SecurityMetrics' Seventh Counterclaim seeks to cancel First Data's registered trademark in "PCI Rapid Comply" pursuant to section 37 of the Lanham Act, 15 U.S.C. § 1119. Here, both parties agree that SecurityMetrics' seventh counterclaim rises or falls with the admissibility of Dr. Belch's survey evidence. First Data's Mem. Supp. Mot. Summ. J. at 16-17, ECF No. 273; SecurityMetrics' Resp. at 8, ECF No. 298. Considering this Court has already ruled that the survey is inadmissible, First Data's Motion for Summary Judgment will be granted with respect to the seventh counterclaim for cancellation.
B. Utah Truth in Advertising Claim
Because it is undisputed that the relevant provisions of the Utah Truth in Advertising Act, Utah Code § 13-11a-3(1)(b), (c), and (e), track the Lanham Act, SecurityMetrics' claims under the state statute fail as well.
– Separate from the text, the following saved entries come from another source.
(** * Friction factors from the Colebrook-White equation

    A shallow embedding of [ColebrookWhite.py]: the residual [colebrook], its
    derivative [colebrook_deriv], the Newton-Raphson solver [newton], the data
    generation of [moody] and the per-record evaluation of the main script.

    Number model.  A Python [float] is read as a real number: arithmetic is
    exact, and a decimal literal such as [2.51] denotes that decimal.  Rounding,
    infinities and NaN are outside the model.  What the model keeps of
    Python's arithmetic is what decides control flow and failure: a division
    by zero raises [ZeroDivisionError], [math.sqrt] and [math.log10] raise
    [ValueError] outside their domain, a negative float raised to a
    fractional power is a [complex] number, [math.fabs] raises [TypeError]
    on a [complex], and [**] raises [OverflowError] when its result is too
    large for a float and gives zero when it is too small. *)

From Stdlib Require Import Reals Lra Lia ZArith List Bool.
Import ListNotations.

Open Scope R_scope.

(** ** Python values and outcomes *)

Inductive exn : Type :=
| ZeroDivisionError
| ValueError
| TypeError
| IndexError
| OverflowError
| RootNotFound.   (* Exception("Root could not found after maximum number of iterations") *)

Inductive outcome (A : Type) : Type :=
| Ok (a : A)
| Raise (e : exn)
| OutOfFuel.      (* the bound on a loop's unfolding was too small; no Python behaviour *)

Arguments Ok {A} a.
Arguments Raise {A} e.
Arguments OutOfFuel {A}.

Definition bind {A B : Type} (m : outcome A) (k : A -> outcome B) : outcome B :=
  match m with
  | Ok a => k a
  | Raise e => Raise e
  | OutOfFuel => OutOfFuel
  end.

Notation "x <- m ;; k" := (bind m (fun x => k))
  (at level 61, m at next level, right associativity).

(** The numbers this program computes with: floats, and the complex numbers
    that [**] produces from a negative base. *)
Inductive pynum : Type :=
| PFloat (x : R)
| PComplex (re im : R).

Definition re_part (a : pynum) : R :=
  match a with PFloat x => x | PComplex re _ => re end.

Definition im_part (a : pynum) : R :=
  match a with PFloat _ => 0 | PComplex _ im => im end.


(** [x / y] on floats. *)
Definition py_fdiv (x y : R) : outcome R :=
  if Req_EM_T y 0 then Raise ZeroDivisionError else Ok (x / y).

(** [math.fabs] *)
Definition py_fabs (a : pynum) : outcome R :=
  match a with
  | PFloat x => Ok (Rabs x)
  | PComplex _ _ => Raise TypeError
  end.

(** [math.sqrt] *)
Definition py_sqrt (x : R) : outcome R :=
  if Rlt_dec x 0 then Raise ValueError else Ok (sqrt x).

(** [math.log] with one argument *)
Definition py_log (x : R) : outcome R :=
  if Rle_dec x 0 then Raise ValueError else Ok (ln x).

(** [math.log10] *)
Definition py_log10 (x : R) : outcome R :=
  if Rle_dec x 0 then Raise ValueError else Ok (ln x / ln 10).

(** The range of a power.  A result of magnitude [2^1024 - 2^970] or more,
    the midpoint between the largest float and [2^1024], has no float:
    [**] raises [OverflowError].  A result of magnitude [2^-1075] or less,
    half the smallest positive float, becomes zero. *)
Definition pow_overflow : R := 2 ^ 1024 - 2 ^ 970.
Definition pow_underflow : R := / 2 ^ 1075.

Definition py_pow_range (r : R) : outcome R :=
  if Rle_dec pow_overflow (Rabs r) then Raise OverflowError
  else if Rle_dec (Rabs r) pow_underflow then Ok 0
  else Ok r.

(** The magnitudes [**] returns as they are. *)
Definition in_pow_range (r : R) : Prop := pow_underflow < Rabs r < pow_overflow.

(** [x ** y] on floats.  A zero base with a negative exponent raises; a
    negative base with a fractional exponent goes through the complex power,
    whose result in polar form has modulus [|x| ** y] and argument [pi * y];
    the power itself, or that modulus, is subject to the range of a float. *)
Definition py_pow (x y : R) : outcome pynum :=
  if Req_EM_T x 0 then
    if Rlt_dec y 0 then Raise ZeroDivisionError
    else if Req_EM_T y 0 then Ok (PFloat 1) else Ok (PFloat 0)
  else if Rlt_dec x 0 then
    if Req_EM_T y (IZR (Int_part y)) then
      r <- py_pow_range (powerRZ x (Int_part y)) ;; Ok (PFloat r)
    else
      m <- py_pow_range (Rpower (- x) y) ;;
      Ok (PComplex (m * cos (PI * y)) (m * sin (PI * y)))
  else r <- py_pow_range (Rpower x y) ;; Ok (PFloat r).

(** [a * b], [a - b], [a / b] and [abs(a)] with Python's float/complex
    coercion: the result is a float only when both operands are. *)
Definition py_mul (a b : pynum) : pynum :=
  match a, b with
  | PFloat x, PFloat y => PFloat (x * y)
  | _, _ =>
      PComplex (re_part a * re_part b - im_part a * im_part b)
               (re_part a * im_part b + im_part a * re_part b)
  end.

Definition py_sub (a b : pynum) : pynum :=
  match a, b with
  | PFloat x, PFloat y => PFloat (x - y)
  | _, _ => PComplex (re_part a - re_part b) (im_part a - im_part b)
  end.

Definition py_div (a b : pynum) : outcome pynum :=
  match a, b with
  | PFloat x, PFloat y => q <- py_fdiv x y ;; Ok (PFloat q)
  | _, _ =>
      let n := re_part b * re_part b + im_part b * im_part b in
      if Req_EM_T n 0 then Raise ZeroDivisionError
      else Ok (PComplex ((re_part a * re_part b + im_part a * im_part b) / n)
                        ((im_part a * re_part b - re_part a * im_part b) / n))
  end.

Definition py_abs (a : pynum) : R :=
  match a with
  | PFloat x => Rabs x
  | PComplex re im => sqrt (re * re + im * im)
  end.

(** ** The Equation Core *)

(** [colebrook(Fd, Re, epsD)] *)
Definition colebrook (Fd : pynum) (Re epsD : R) : outcome R :=
  a1 <- py_fabs Fd ;;
  s1 <- py_sqrt a1 ;;
  term1 <- py_fdiv 1 s1 ;;
  a2 <- py_fabs Fd ;;
  s2 <- py_sqrt a2 ;;
  term2 <- py_fdiv 2.51 (Re * s2) ;;
  term3 <- py_fdiv epsD 3.72 ;;
  l <- py_log10 (term2 + term3) ;;
  Ok (term1 + 2 * l).

(** [colebrook_deriv(Fd, Re, epsD)].  The power [Fd**(-3/2)] takes [Fd] itself,
    the square root takes [math.fabs(Fd)]. *)
Definition colebrook_deriv (Fd : pynum) (Re epsD : R) : outcome pynum :=
  term1 <- py_fdiv epsD 3.72 ;;
  a <- py_fabs Fd ;;
  s <- py_sqrt a ;;
  term2 <- py_fdiv 2.51 (Re * s) ;;
  p <- py_pow (re_part Fd) (-3/2) ;;
  l10 <- py_log 10 ;;
  q <- py_fdiv (2 * 2.51) (l10 * (term1 + term2) * Re) ;;
  Ok (py_mul (py_mul (PFloat (-0.5)) p) (PFloat (1 + q))).

(** ** The Root Solver *)

(** How one pass through the body of the [while] loop ends. *)
Inductive ctl : Type :=
| Break (x0 : pynum) (i : Z)
| Next (x0 : pynum) (i : Z).

(** The body of the loop of [newton], from the state [(x0, i)]. *)
Definition newton_body (Re epsD : R) (maxiter : Z) (tol : R)
    (x0 : pynum) (i : Z) : outcome ctl :=
  c <- colebrook x0 Re epsD ;;
  d <- colebrook_deriv x0 Re epsD ;;
  res <- py_div (PFloat c) d ;;
  let x1 := py_sub x0 res in
  let x0 := x1 in
  let i := (i + 1)%Z in
  if Rlt_dec (py_abs res) tol then Ok (Break x0 i)
  else if (i =? maxiter - 1)%Z then Raise RootNotFound
  else Ok (Next x0 i).

(** [while i < maxiter: ...] followed by [return (x0,i)].  [fuel] bounds the
    number of passes; [newton] supplies [maxiter] of them. *)
Fixpoint newton_loop (fuel : nat) (Re epsD : R) (maxiter : Z) (tol : R)
    (x0 : pynum) (i : Z) : outcome (pynum * Z) :=
  if (i <? maxiter)%Z then
    match fuel with
    | O => OutOfFuel
    | S fuel' =>
        match newton_body Re epsD maxiter tol x0 i with
        | Ok (Break x0' i') => Ok (x0', i')
        | Ok (Next x0' i') => newton_loop fuel' Re epsD maxiter tol x0' i'
        | Raise e => Raise e
        | OutOfFuel => OutOfFuel
        end
    end
  else Ok (x0, i).

(** [newton(x0, Re, epsD, maxiter, tol)] *)
Definition newton (x0 : pynum) (Re epsD : R) (maxiter : Z) (tol : R)
    : outcome (pynum * Z) :=
  x0 <- py_fabs x0 ;;
  newton_loop (Z.to_nat maxiter) Re epsD maxiter tol (PFloat x0) 0.

Definition default_maxiter : Z := 100.
Definition default_tol : R := 1e-9.

(** [newton(x0, Re, epsD)[0]], as [moody] and the main script call it. *)
Definition newton_root (x0 : pynum) (Re epsD : R) : outcome pynum :=
  r <- newton x0 Re epsD default_maxiter default_tol ;;
  Ok (fst r).

(** ** Data generation in [moody] *)

(** [range(lo, hi)] *)
Definition py_range (lo hi : Z) : list Z :=
  map (fun k => (lo + Z.of_nat k)%Z) (seq 0 (Z.to_nat (hi - lo))).

(** The laminar loop: [laminarFdVals.append(64/Re)], then
    [laminarReVals.append(Re)].  The trailing [Re += 1] rebinds the loop
    variable, which the next pass overwrites, and so leaves no trace here. *)
Fixpoint laminar_loop (range : list Z) (laminarReVals : list Z)
    (laminarFdVals : list R) : outcome (list Z * list R) :=
  match range with
  | [] => Ok (laminarReVals, laminarFdVals)
  | Re :: range' =>
      fd <- py_fdiv 64 (IZR Re) ;;
      laminar_loop range' (laminarReVals ++ [Re]) (laminarFdVals ++ [fd])
  end.

Definition laminar : outcome (list Z * list R) :=
  laminar_loop (py_range 500 2500) [] [].

(** A two-dimensional float array with its shape. *)
Record matrix : Type := Matrix {
  rows : nat;
  cols : nat;
  cell : nat -> nat -> R
}.

(** [np.zeros((r, c))] *)
Definition np_zeros (r c : nat) : matrix := Matrix r c (fun _ _ => 0).

(** [m[i, j] = v]: the index must lie in the shape, the value must be a float. *)
Definition mat_store (m : matrix) (i j : nat) (v : pynum) : outcome matrix :=
  if (i <? rows m)%nat && (j <? cols m)%nat then
    match v with
    | PFloat x =>
        Ok (Matrix (rows m) (cols m)
              (fun i' j' => if (i' =? i)%nat && (j' =? j)%nat then x else cell m i' j'))
    | PComplex _ _ => Raise TypeError
    end
  else Raise IndexError.

(** [np.linspace(start, stop, num)] for [num >= 2] *)
Definition np_linspace (start stop : R) (num : nat) : list R :=
  map (fun k => start + INR k * ((stop - start) / INR (num - 1))) (seq 0 num).

(** The inner loop [for Re in Re_range], from the state
    [(Fd_vals, Fd_guess, Re_range_index)].  The entries of [Re_range] are
    numpy floats, and so are the guesses after the first update of a solve;
    on those [**] does not raise: a negative base gives NaN where Python's
    own floats give a complex number, and a power outside the range of a
    float gives [inf] or zero.  A solve that meets a negative guess ends in
    an exception under both readings, and only which one differs; as long
    as its guesses stay between [1e-200] and [1e200], a run that returns is
    the same under both. *)
Fixpoint curve_loop (Re_range : list R) (epsD : R) (epsD_index : nat)
    (Fd_vals : matrix) (Fd_guess : pynum) (Re_range_index : nat)
    : outcome (matrix * pynum) :=
  match Re_range with
  | [] => Ok (Fd_vals, Fd_guess)
  | Re :: Re_range' =>
      v <- newton_root Fd_guess Re epsD ;;
      Fd_vals <- mat_store Fd_vals Re_range_index epsD_index v ;;
      current_Fd <- newton_root Fd_guess Re epsD ;;
      let Fd_guess := current_Fd in
      curve_loop Re_range' epsD epsD_index Fd_vals Fd_guess (S Re_range_index)
  end.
Accordingly, the First Data's motion will be granted with respect to Count 8 of SecurityMetrics' Counterclaims.
C. Common Law Tort & Damages Claims
SecurityMetrics has asserted two common law tort claims; its fourth counterclaim asserts injurious falsehoods, while its ninth counterclaim asserts tortious interference. In support of its damages claims under these torts, SecurityMetrics has offered evidence in the form of calls and emails in which merchants stated they were canceling or not renewing their contracts with SecurityMetrics.
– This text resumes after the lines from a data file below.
(** The coordinates of a point, in the order of the tuple. *)
Definition coordinates (v : Variant) : Point v -> list PrimFloat.float :=
  match v with
  | TwoD => fun p => [fst p; snd p]
  | ThreeD => fun p => let '(x, y, z) := p in [x; y; z]
  end.

(** The differences [x2 - x1], ... that [interpolate] forms from the
    positions of two waypoints. *)
Definition displacement (v : Variant) (p_start p_end : Waypoint v)
  : list PrimFloat.float :=
  map (fun c => snd c - fst c)
      (combine (coordinates v (position v p_start))
               (coordinates v (position v p_end))).

(** What [interpolate] computes for the ratio [1.0]:
    [x1 + 1.0 * (x2 - x1)], ..., that is [x1 + (x2 - x1)] with both
    operations rounded. *)
Definition end_of_leg (v : Variant) : Waypoint v -> Waypoint v -> Point v :=
  match v with
  | TwoD =>
      fun p_start p_end =>
        let '(x1, y1, _) := p_start in
        let '(x2, y2, _) := p_end in
        (x1 + (x2 - x1), y1 + (y2 - y1))
  | ThreeD =>
      fun p_start p_end =>
        let '(x1, y1, z1, _) := p_start in
        let '(x2, y2, z2, _) := p_end in
        (x1 + (x2 - x1), y1 + (y2 - y1), z1 + (z2 - z1))
  end.

End Both.

(** The first [n] values of [t] when the loop starts at [t] and the guard
    holds: [t], [t + step], [(t + step) + step], ..., each sum rounded. *)
Fixpoint partial_sums (n : nat) (step t : PrimFloat.float)
  : list PrimFloat.float :=
  match n with
  | O => []
  | S n' => t :: partial_sums n' step (t + step)
  end.

End B64.

(** The events of a run that returns (none for a run that raises or is
    unfinished). *)
Definition events_of {B : Type} (m : B64.Run (list B)) : list B :=
  match m with
  | B64.Returns evs => evs
  | _ => []
  end.

(** ** Example trajectories on binary64 numbers *)

Module B64Examples.

Local Open Scope string_scope.
Local Open Scope float_scope.

(** The crossing drones of [Examples.crossing]. *)
Definition crossing_A : list B64.D2.Waypoint := [(0, 0, 0); (10, 0, 10)].
Definition crossing_B : list B64.D2.Waypoint := [(10, 0, 0); (0, 0, 10)].
Definition crossing : B64.Both.Fleet TwoD :=
  [("A", crossing_A); ("B", crossing_B)].

(** Two drones that hover [1] apart during [[0, 10]]. *)
Definition hover_A : list B64.D2.Waypoint := [(0, 0, 0); (0, 0, 10)].
Definition hover_B : list B64.D2.Waypoint := [(1, 0, 0); (1, 0, 10)].
Definition hovering : B64.Both.Fleet TwoD :=
  [("A", hover_A); ("B", hover_B)].

(** A drone that waits at the origin during [[0, 1]] and one that comes in
    from [1e17] and reaches the origin at [t = 1]; only at [t = 1] are
    they within [5] of each other. *)
Definition waiting : list B64.D2.Waypoint := [(0, 0, 0); (0, 0, 1)].
Definition arriving : list B64.D2.Waypoint := [(1e17, 0, 0); (0, 0, 1)].
Definition arrival : B64.Both.Fleet TwoD :=
  [("A", waiting); ("B", arriving)].

(** Two drones that hover [1] apart during [[2 ** 53, 2 ** 53 + 30]],
    where the floats are [2] apart. *)
Definition late_A : list B64.D2.Waypoint :=
  [(0, 0, 0x1p53); (0, 0, 0x1p53 + 30)].
Definition late_B : list B64.D2.Waypoint :=
  [(1, 0, 0x1p53); (1, 0, 0x1p53 + 30)].

(** Two drones that hover [1] apart during [[1e16, 1e16 + 2]], where the
    floats are [2] apart: [1e16 + 1] is rounded to [1e16]. *)
Definition stuck_A : list B64.D2.Waypoint :=
  [(0, 0, 1e16); (0, 0, 1e16 + 2)].
Definition stuck_B : list B64.D2.Waypoint :=
  [(1, 0, 1e16); (1, 0, 1e16 + 2)].
Definition stuck : B64.Both.Fleet TwoD :=
  [("A", stuck_A); ("B", stuck_B)].

(** Two drones that hover [1] apart during [[0, 5e-324]], the shortest
    window there is: a twentieth of its duration is rounded to zero. *)
Definition brief_A : list B64.D2.Waypoint := [(0, 0, 0); (0, 0, 5e-324)].
Definition brief_B : list B64.D2.Waypoint := [(1, 0, 0); (1, 0, 5e-324)].

(** A path in ascending order of time whose first two waypoints share
    the timestamp [0]. *)
Definition held : list B64.D2.Waypoint := [(0, 0, 0); (5, 5, 0); (1, 1, 1)].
First Data argues that it is entitled to summary judgment on SecurityMetrics' common law counterclaims for damages because this evidence of allegedly lost customers is inadmissible hearsay evidence. SecurityMetrics argues that these calls are verbal acts because they were instructions to close an account or terminate a contract; therefore, they are not hearsay because they are not offered to prove the truth of any matter asserted.
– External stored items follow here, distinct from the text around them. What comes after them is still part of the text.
(* ===== verification/_CoqProject ===== *)
-Q . S2P
Prelude.v
OverlapDp.v
PatternOverlap.v
RefGlob.v
KeyedBuckets.v
ReservationIndex.v
ReservationIndexFacts.v
Timestamps.v
ReservationDb.v
ReservationDbFacts.v
ReservationRelease.v
ReservationExclusion.v
S3Fifo.v
S3FifoFacts.v
LockOrder.v
DbErrors.v
CircuitBreaker.v
Transactions.v
ReadCache.v
ReadCacheFacts.v
AgentLookup.v
AgentLookupFacts.v
AgentNames.v
AgentNamesFacts.v
Registration.v
RegistrationFacts.v
DeferredTouches.v
DeferredTouchesFacts.v
Guard.v
GuardFacts.v
Coalesce.v
Contacts.v
ContactsFacts.v
Mail.v
MailFacts.v
ContactGate.v
ContactGateFacts.v
CommitCoalescer.v
CommitCoalescerFacts.v
WriteBehindQueue.v
WriteBehindQueueFacts.v
CleanupProbes.v
CleanupProbesFacts.v
Cleanup.v
CleanupFacts.v
PatternActivity.v
PatternActivityFacts.v
ReservationTools.v
ReservationToolsFacts.v
Backpressure.v
BuildSlots.v
BuildSlotsFacts.v
DiskPressure.v
MessageArguments.v
MessageArgumentsFacts.v
Attachments.v
AttachmentsFacts.v
MessageTools.v
MessageToolsFacts.v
In Lorraine v. Markel American Ins. Co., 241 F.R.D. 534, 565-66 (D. Md. 2007), Judge Grimm provided the basic differentiation between hearsay statements and verbal acts:
Rule 801(c) states: "Hearsay is a statement, other than one made by the declarant while testifying at the trial or hearing, offered in evidence to prove the truth of the matter asserted." (emphasis added). Thus, even if the evidence is an assertion, made by a declarant, it still is not hearsay unless offered to prove the truth of what is asserted. The advisory committee's note to Rule 801(c) underscores this: "If the significance of an offered statement lies solely in the fact that it was made, no issue is raised as to the truth of anything asserted, and the statement is not hearsay. The effect is to exclude from hearsay the entire category of verbal acts' and verbal parts of an act, ' in which the statement itself affects the legal rights of the parties or is a circumstance bearing on conduct affecting their rights." Fed.R.Evid. 801(c) advisory committee's note (citation omitted). See also WEINSTEIN at § 801.11 ("If the significance of an offered statement lies solely in the fact that it was made, no issue is raised as to the truth of anything asserted.' Thus, if a declarant's statement is not offered for its truth, the declarant's credibility is not material, and the statement is not hearsay." (citation omitted)). Commentators have identified many instances in which assertive statements are not hearsay because they are not offered to prove the truth of the assertions:... (4) statements offered as circumstantial evidence of the declarant's state of mind, or motive; (5) statements that have relevance simply because they were made, regardless of their literal truth or falsity-the so called "verbal acts or parts of acts, " also referred to as "legally operative facts"; and (6) statements that are questions or imperative commands, such as "what time is it" or "close the door."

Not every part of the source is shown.